I saw kids on dirt bikes roar down sidewalks in Codman Square without anyone complaining, much less the merchants, who accepted it as part of “living in the big city.” Wrong. This is anti-social behavior and by any standard, it’s unacceptable. A man is murdered in front of the Codman Square Post Office in 2008 and there is no public outcry. No Neighborhood Council emergency meeting. No ministers on the march.
As early as April and May, I reported to police that hordes of kids on dirt bikes were congregating at the Harambee playground. There would be 10 or 12 there gunning their motors a few feet from soccer games and a children’s playground. The same place where a four-year-old was recently shot. There’s no evidence that the two are related, but lax enforcement sent the message that roving gangs of young men on dirt bikes at 6 p.m. is good clean fun. The community got the message, too. They don’t complain because it’s not a priority for them. But things get out of hand when anti-social behavior is accepted as part of “growing up.”
Codman Square residents have lowered the bar of acceptability. They accept too much They need to learn the broken window theory: One cracked window in a house is tolerated. Then someone throws a brick and the crack gets bigger. That’s tolerated. Then the house is vandalized, and the community cries out for action. Too late.

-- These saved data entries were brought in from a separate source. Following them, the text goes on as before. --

(* ===== verification/AdminProps.v ===== *)
(** * What the admin console guarantees

    Properties of whole stays at the console of AdminConsole.v: that it ends, what it
    leaves in the admin log, and what a typed sequence of keys does. *)

From S2P Require Import Prelude GoStr GoTime Net Io Config Db Rbac Auth RateLimit Vault Session Killswitch AuditLog AuditView AdminOps AdminDraw World AdminConsole.
From stdpp Require Import options.
Open Scope Z_scope.

Section stays.
Context {PG : Postgres} {V6 : IPv6Text} {BC : Bcrypt} {TB : TokenBucket} {VS : VaultServer} {SH : SSH}
  {KG : KeyGen} {PS : PasswordSsh} {UU : UuidText}.
Variables (name : str) (logging : bool).

(** ** One key at a time *)

(** Screens that are drawn without the database. *)
Definition drawn_plain (s : console) : bool :=
  match state s with
  | StateSelectUserForAssign | StateViewUsers | StateViewServers => false
  | _ => true
  end.

Lemma draw_plain o s c w :
  drawn_plain s = true -> exists c', draw name o s c w = (c', w) /\ inp c' = inp c /\ is_open c' = is_open c.
Proof.
  unfold drawn_plain, draw. destruct (state s); try discriminate; intros _;
    (eexists; split; [reflexivity|]; split; [apply inp_conn_write|apply is_open_conn_write]).
Qed.

Lemma conn_readKey_next c k i :
  is_open c = true -> readKey (inp c) = (Some k, i) -> conn_readKey c = (inr k, set_inp c i).
Proof. unfold conn_readKey. by intros -> ->. Qed.

(** A key on such a screen. *)
Lemma round_reads o s c w k i :
  drawn_plain s = true -> is_open c = true -> readKey (inp c) = (Some k, i) -> k <> KCtrlC ->
  exists c', round name logging o s c w = handle logging o k s c' (o_others o w) /\ inp c' = i /\ is_open c' = true.
Proof.
  intros Hs Hc Hk Hne. unfold round.
  destruct (draw_plain o s (clearScreen c) w Hs) as (c1 & -> & Hi & Hop).
  unfold clearScreen in Hi, Hop. rewrite inp_conn_write in Hi. rewrite is_open_conn_write, Hc in Hop.
  rewrite (conn_readKey_next c1 k i) by (done || by rewrite Hi). rewrite decide_False by done.
  exists (set_inp c1 i). split; [done|]. by split.
Qed.

(** The same with nobody else around. *)
Lemma round_key o s c w k i :
  drawn_plain s = true -> is_open c = true -> readKey (inp c) = (Some k, i) -> k <> KCtrlC -> o_others o w = w ->
  exists c', round name logging o s c w = handle logging o k s c' w /\ inp c' = i /\ is_open c' = true.
Proof.
  intros Hs Hc Hk Hne Ho. destruct (round_reads o s c w k i Hs Hc Hk Hne) as (c1 & Hr & Hi). rewrite Ho in Hr. by exists c1.
Qed.

Lemma round_ctrl_c o s c w i :
  drawn_plain s = true -> is_open c = true -> readKey (inp c) = (Some KCtrlC, i) -> o_others o w = w ->
  exists c', round name logging o s c w = Leave c' w.
Proof.
  intros Hs Hc Hk Ho. unfold round. destruct (draw_plain o s (clearScreen c) w Hs) as (c1 & -> & Hi & Hop).
  unfold clearScreen in Hi, Hop. rewrite inp_conn_write in Hi. rewrite is_open_conn_write, Hc in Hop.
  rewrite (conn_readKey_next c1 KCtrlC i) by (done || by rewrite Hi). rewrite decide_True, Ho by done. eauto.
Qed.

Thugs and thuggery are the worst infection on the quality of life in Codman Square. The only antibiotic is to make thugs socially unacceptable. Residents cannot self-isolate. They will lose their community. They must demand attention to all forms of anti-social behavior from the Neighborhood Council, at Area B3 and C 11 meetings, from city councillors and the mayor. But most importantly, from their neighbors.